:: Task statement ::
Your answer should be the exact lines of the data below from the one containing "intros H. pose" through the one containing "rewrite (proj2 (Z.ltb_ge _ _)) by (unfold"; please include nothing else.

(Data extracts begins)

(* ===== verification/ListFacts.v ===== *)
(** * Lists: facts about the layouts

    [packed], [indexed] and [cold] say when bytes hold a list in a layout. Each
    reader returns what the list says, and each writer leaves bytes that hold
    the new list. *)
From S2P Require Import Prelude Slices ListPack.
Set Default Proof Using "Type".

(** ** Records *)

Definition record (v : list byte) : list byte := put_uvarint (zlen v) ++ v.
Definition records (L : list (list byte)) : list byte := concat (record <$> L).
Definition small (L : list (list byte)) : Prop := Forall (fun v => zlen v < 2 ^ 64) L.

Lemma zlen_record v : zlen (record v) = zlen (put_uvarint (zlen v)) + zlen v.
Proof. apply zlen_app. Qed.

Lemma record_pos v : 1 ≤ zlen (record v).
Proof. rewrite zlen_record. pose proof (put_uvarint_len_bound (zlen v)). pose proof (zlen_nonneg v). lia. Qed.

Lemma records_cons v L : records (v :: L) = record v ++ records L.
Proof. done. Qed.

Lemma records_app L K : records (L ++ K) = records L ++ records K.
Proof. unfold records. by rewrite fmap_app, concat_app. Qed.

Lemma records_small L n : zlen (records L) ≤ n → n < 2 ^ 64 → small L.
Proof.
  intros H Hn. induction L as [|v L IH]; [constructor|]. rewrite records_cons, zlen_app, zlen_record in H.
  pose proof (put_uvarint_len_bound (zlen v)). pose proof (zlen_nonneg (records L)). pose proof (zlen_nonneg v).
  constructor; [lia|apply IH; lia].
Qed.

Lemma records_count L : zlen L ≤ zlen (records L).
Proof.
  induction L as [|v L IH]; [done|]. rewrite records_cons, zlen_app, zlen_cons. pose proof (record_pos v). lia.
Qed.

Lemma uvarint_len_ok f n : f ≠ O → 0 ≤ n < 128 ^ Z.of_nat f → uvarint_len f n = zlen (put_uvarint_fuel f n).
Proof.
  revert n. induction f as [|f IH]; intros n Hf Hn; [done|]. cbn [uvarint_len put_uvarint_fuel].
  destruct (Z.leb_spec 128 n); [|done]. rewrite zlen_cons, Z.shiftr_div_pow2 by lia.
  change (2 ^ 7) with 128. rewrite <- IH; [done| |].
  - intros ->. change (128 ^ Z.of_nat 1) with 128 in Hn. lia.
  - replace (Z.of_nat (S f)) with (1 + Z.of_nat f) in Hn by lia. rewrite Z.pow_add_r in Hn by lia.
    split; [apply Z.div_pos; lia|]. apply Z.div_lt_upper_bound; lia.
Qed.

Lemma listUvarintLen_ok n : 0 ≤ n < 2 ^ 64 → listUvarintLen n = zlen (put_uvarint n).
Proof. intros Hn. apply uvarint_len_ok; [done|]. change (128 ^ Z.of_nat 10) with (2 ^ 70). lia. Qed.

Lemma record_bytes_ok L : small L → record_bytes L = zlen (records L).
Proof.
  intros H. induction H as [|v L Hv _ IH]; [done|]. unfold record_bytes in *. rewrite lsum_cons, records_cons, zlen_app, zlen_record, IH.
  pose proof (zlen_nonneg v). rewrite listUvarintLen_ok by lia. done.
Qed.

Lemma readListUvarint_ok a n c off : off = zlen a → 0 ≤ n < 2 ^ 64 →
  readListUvarint (a ++ put_uvarint n ++ c) off = Ret (n, off + zlen (put_uvarint n)).
Proof.
  intros -> Hn. unfold readListUvarint. pose proof (put_uvarint_len_bound n). pose proof (zlen_nonneg c).
  rewrite (proj2 (Z.leb_gt _ _)) by (rewrite !zlen_app; lia).
  rewrite zslice_to_end by done. cbn [or_panic mbind res_bind]. rewrite uvarint_put by done.
  by rewrite (proj2 (Z.leb_gt _ _)) by lia.
Qed.

Lemma read_record a v c off : off = zlen a → zlen v < 2 ^ 64 →
  readListUvarint (a ++ record v ++ c) off = Ret (zlen v, off + zlen (put_uvarint (zlen v))).
Proof. intros Ha Hv. unfold record. rewrite <- app_assoc. apply readListUvarint_ok; [done|]. pose proof (zlen_nonneg v). lia. Qed.

Lemma slice_record a v c off : off = zlen a + zlen (put_uvarint (zlen v)) → zslice (a ++ record v ++ c) off (off + zlen v) = Some v.
Proof.
  intros ->. unfold record. replace (a ++ (put_uvarint (zlen v) ++ v) ++ c) with ((a ++ put_uvarint (zlen v)) ++ v ++ c) by (by rewrite <- !app_assoc).
  apply zslice_app; rewrite zlen_app; lia.
Qed.

Lemma list_record_ok e a v c off : off = zlen a → zlen v < 2 ^ 64 →
  list_record e (a ++ record v ++ c) off = Ret (v, off + zlen (record v)).
Proof.
  intros Ha Hv. unfold list_record. rewrite read_record by done. cbn [with_err mbind res_bind].
  rewrite (proj2 (Z.ltb_ge _ _)) by (rewrite !zlen_app, zlen_record; pose proof (zlen_nonneg c); lia).
  rewrite slice_record by lia. cbn [or_panic mbind res_bind]. rewrite zlen_record. do 2 f_equal. lia.
Qed.

(** ** Packed *)

(** The element at an index, negative ones from the end. *)
Definition element_at (L : list (list byte)) (index : Z) : option (list byte) := znth L (if index <? 0 then index + zlen L else index).

Definition list_range (L : list (list byte)) (start stop : Z) : list (list byte) :=
  match normalizeListRange (zlen L) start stop with
  | None => []
  | Some (a, b) => take (Z.to_nat (b - a + 1)) (drop (Z.to_nat a) L)
  end.

Definition packed (L : list (list byte)) : list byte := packedListHeader ++ put_uvarint (zlen L) ++ records L.
Definition packed_ok (L : list (list byte)) : Prop := zlen (packed L) ≤ maxPackedListBytes.

Lemma packed_bounds L : packed_ok L → 4 + zlen L ≤ maxPackedListBytes ∧ zlen (records L) ≤ maxPackedListBytes ∧ small L.
Proof.
  unfold packed_ok, packed. rewrite !zlen_app. change (zlen packedListHeader) with 3. intros H.
  pose proof (put_uvarint_len_bound (zlen L)). pose proof (records_count L). split_and!; [lia..|].
  apply (records_small L maxPackedListBytes); [lia|done].
Qed.

Lemma packedListMeta_ok L : packed_ok L → packedListMeta (packed L) = Ret (zlen L, 3 + zlen (put_uvarint (zlen L))).
Proof.
  intros H. pose proof (packed_bounds L H) as (Hc&_&_). unfold packedListMeta.
  change (take 3 (packed L)) with packedListHeader.
  rewrite (proj2 (Z.ltb_ge _ _)) by (unfold packed; rewrite zlen_app; pose proof (zlen_nonneg (put_uvarint (zlen L) ++ records L)); lia).
  cbn [orb]. rewrite bool_decide_true by done. cbn [negb].
  unfold packed. change (zlen packedListHeader) with 3. rewrite readListUvarint_ok; [|done|change maxPackedListBytes with (2 ^ 25) in Hc; pose proof (zlen_nonneg L); lia].
  cbn [mbind res_bind]. by rewrite (proj2 (Z.ltb_ge _ _)) by lia.
Qed.

Lemma read_records_ok L pre post off : small L → off = zlen pre →
  read_records (length L) (pre ++ records L ++ post) off = Ret (L, off + zlen (records L)).
Proof.
  intros H. revert pre off. induction H as [|v L Hv _ IH]; intros pre off Hp; [cbn [length read_records]; change (zlen (records [])) with 0; by rewrite Z.add_0_r|].
  cbn [length read_records]. rewrite records_cons, <- app_assoc, list_record_ok by done. cbn [mbind res_bind].
  rewrite app_assoc, IH by (rewrite zlen_app; lia). cbn [mbind res_bind]. rewrite zlen_app. do 2 f_equal. lia.
Qed.

Lemma skip_records_ok L pre post off : small L → off = zlen pre →
  skip_records (length L) (pre ++ records L ++ post) off = Ret (off + zlen (records L)).
Proof.
  intros H. revert pre off. induction H as [|v L Hv _ IH]; intros pre off Hp; [cbn [length skip_records]; change (zlen (records [])) with 0; by rewrite Z.add_0_r|].
  cbn [length skip_records]. rewrite records_cons, <- app_assoc, read_record by done. cbn [with_err mbind res_bind].
  rewrite (proj2 (Z.ltb_ge _ _)) by (rewrite !zlen_app, zlen_record; pose proof (zlen_nonneg (records L)); pose proof (zlen_nonneg post); lia).
  rewrite app_assoc, IH by (rewrite zlen_app, zlen_record; lia). rewrite zlen_app, zlen_record. f_equal. lia.
Qed.

Lemma packed_nth_ok L pre post off i index : small L → off = zlen pre → i ≤ index < i + zlen L →
  packed_nth (length L) (pre ++ records L ++ post) off i index = Ret (L !! Z.to_nat (index - i)).
Proof.
  intros H. revert pre off i. induction H as [|v L Hv _ IH]; intros pre off i Hp Hi; [rewrite zlen_nil in Hi; lia|].
  rewrite zlen_cons in Hi. cbn [length packed_nth]. rewrite records_cons, <- app_assoc, list_record_ok by done. cbn [mbind res_bind].
  destruct (Z.eqb_spec i index) as [->|Hne]; [by rewrite Z.sub_diag|].
  rewrite app_assoc, IH by (rewrite ?zlen_app; lia). f_equal. by replace (Z.to_nat (index - i)) with (S (Z.to_nat (index - (i + 1)))) by lia.
Qed.

Lemma packed_split L : packed L = (packedListHeader ++ put_uvarint (zlen L)) ++ records L ++ [].
Proof. unfold packed. by rewrite app_nil_r, app_assoc. Qed.

Lemma packedListElement_ok L index : packed_ok L → packedListElement (packed L) index = Ret (element_at L index).
Proof.
  intros H. unfold packedListElement, element_at. rewrite packedListMeta_ok by done. cbn [mbind res_bind].
  set (i := if index <? 0 then index + zlen L else index).
  destruct (Z.ltb_spec i 0); cbn [orb]; [unfold znth; by rewrite (proj2 (Z.leb_gt _ _)) by lia|].
  destruct (Z.leb_spec (zlen L) i) as [Hge|Hlt]; [rewrite znth_lookup by lia; rewrite lookup_ge_None_2; [done|unfold zlen in *; lia]|].
  rewrite to_nat_zlen, packed_split, packed_nth_ok; [|by apply packed_bounds|by rewrite zlen_app|lia].
  rewrite Z.sub_0_r. by rewrite znth_lookup by lia.
Qed.

Lemma decodePackedList_ok L : packed_ok L → decodePackedList (packed L) = Ret L.
Proof.
  intros H. unfold decodePackedList. rewrite packedListMeta_ok by done. cbn [mbind res_bind].
  rewrite to_nat_zlen, packed_split, read_records_ok; [|by apply packed_bounds|by rewrite zlen_app]. cbn [mbind res_bind].
  rewrite (proj2 (Z.eqb_eq _ _)); [done|]. rewrite !zlen_app, zlen_nil. change (zlen packedListHeader) with 3. lia.
Qed.

(** The bound the encoders test before they write. *)
Definition list_bound (L : list (list byte)) : Z := lsum (fun v => MaxVarintLen64 + zlen v) L.
Definition packs (L : list (list byte)) : bool := 13 + list_bound L <=? maxPackedListBytes.

Lemma list_bound_nonneg L : 0 ≤ list_bound L.
Proof. induction L as [|v L IH]; [done|]. unfold list_bound, MaxVarintLen64 in *. rewrite lsum_cons. pose proof (zlen_nonneg v). lia. Qed.

Lemma records_bound L : zlen (records L) ≤ list_bound L.
Proof.
  induction L as [|v L IH]; [done|]. unfold list_bound, MaxVarintLen64 in *.
  rewrite lsum_cons, records_cons, zlen_app, zlen_record. pose proof (put_uvarint_len_bound (zlen v)). lia.
Qed.

Lemma list_capacity_eq c L : L = [] ∨ c + list_bound L ≤ maxPackedListBytes → list_capacity c L = Ret (c + list_bound L).
Proof.
  revert c. induction L as [|v L IH]; intros c H; [change (list_bound []) with 0; by rewrite Z.add_0_r|].
  destruct H as [H|H]; [done|].
  pose proof (list_bound_nonneg L). unfold list_bound in *. rewrite lsum_cons in H. cbn [list_capacity]. cbv zeta.
  rewrite (proj2 (Z.ltb_ge _ _)) by lia. rewrite lsum_cons, IH by (right; lia). f_equal. lia.
Qed.

Lemma list_capacity_err c L : L ≠ [] → maxPackedListBytes < c + list_bound L → list_capacity c L = Err errListLimit.
Proof.
  revert c. induction L as [|v L IH]; intros c Hn H; [done|]. unfold list_bound in *. rewrite lsum_cons in H. cbn [list_capacity]. cbv zeta.
  destruct (Z.ltb_spec maxPackedListBytes (c + MaxVarintLen64 + zlen v)); [done|].
  apply IH; [|lia]. intros ->. cbn [lsum foldr] in H. lia.
Qed.

Lemma append_records_eq out L : append_records out L = out ++ records L.
Proof.
  revert out. induction L as [|v L IH]; intros out; [by rewrite app_nil_r|].
  unfold append_records in *. cbn [foldl]. rewrite IH, records_cons. unfold record, appendListUvarint. by rewrite <- !app_assoc.
Qed.

Lemma packs_ok L : packs L = true → packed_ok L.
Proof.
  unfold packs, packed_ok, packed. intros H%Z.leb_le. rewrite !zlen_app. change (zlen packedListHeader) with 3.
  pose proof (records_bound L). pose proof (put_uvarint_len_bound (zlen L)). lia.
Qed.

Lemma encodePackedList_eq L : encodePackedList L = if packs L then Ret (packed L) else Err errListLimit.
Proof.
  unfold encodePackedList. change (zlen packedListHeader + MaxVarintLen64) with 13. destruct (packs L) eqn:E.
  - pose proof (packs_ok L E) as Hok. unfold packs in E. apply Z.leb_le in E. rewrite list_capacity_eq by (by right). cbn [mbind res_bind].
    rewrite append_records_eq. unfold appendListUvarint. rewrite <- app_assoc. fold (packed L).
    by rewrite (proj2 (Z.ltb_ge _ _)) by done.
  - unfold packs in E. apply Z.leb_gt in E. rewrite list_capacity_err; [done| |done]. intros ->. cbn in E. done.
Qed.

Lemma appendPackedListRight_eq L values : packed_ok L → values ≠ [] →
  appendPackedListRight (packed L) values =
    if 13 + zlen (records L) + list_bound values <=? maxPackedListBytes
    then Ret (zlen (L ++ values), packed (L ++ values)) else Err errListLimit.
Proof.
  intros H Hv. unfold appendPackedListRight. rewrite packedListMeta_ok by done. cbn [mbind res_bind].
  rewrite to_nat_zlen. rewrite packed_split at 1. rewrite skip_records_ok; [|by apply packed_bounds|by rewrite zlen_app]. cbn [mbind res_bind].
  assert (Hlen : zlen (packed L) = 3 + zlen (put_uvarint (zlen L)) + zlen (records L)).
  { unfold packed. rewrite !zlen_app. change (zlen packedListHeader) with 3. lia. }
  rewrite (proj2 (Z.eqb_eq _ _)) by lia. cbn [negb]. rewrite Hlen.
  replace (zlen packedListHeader + MaxVarintLen64 + _) with (13 + zlen (records L)) by (change (zlen packedListHeader + MaxVarintLen64) with 13; lia).
  destruct (Z.leb_spec (13 + zlen (records L) + list_bound values) maxPackedListBytes) as [Hle|Hgt].
  - rewrite list_capacity_eq by (right; lia). cbn [mbind res_bind].
    rewrite packed_split, app_nil_r, zslice_to_end; [|rewrite zlen_app; done|rewrite !zlen_app; change (zlen packedListHeader) with 3; lia].
    cbn [or_panic mbind res_bind]. rewrite append_records_eq. unfold appendListUvarint.
    replace ((_ ++ records L) ++ records values) with (packed (L ++ values)) by (unfold packed; rewrite records_app, zlen_app, <- !app_assoc; done).
    rewrite zlen_app. rewrite (proj2 (Z.ltb_ge _ _)); [done|].
    unfold packed. rewrite !zlen_app, records_app, zlen_app. change (zlen packedListHeader) with 3.
    pose proof (records_bound values). pose proof (put_uvarint_len_bound (zlen L + zlen values)). lia.
  - by rewrite list_capacity_err by (done || lia).
Qed.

(Data extracts ends)

:: Solution for this exercise ::
  intros H. pose proof (packed_bounds L H) as (Hc&_&_). unfold packedListMeta.
  change (take 3 (packed L)) with packedListHeader.
  rewrite (proj2 (Z.ltb_ge _ _)) by (unfold packed; rewrite zlen_app; pose proof (zlen_nonneg (put_uvarint (zlen L) ++ records L)); lia).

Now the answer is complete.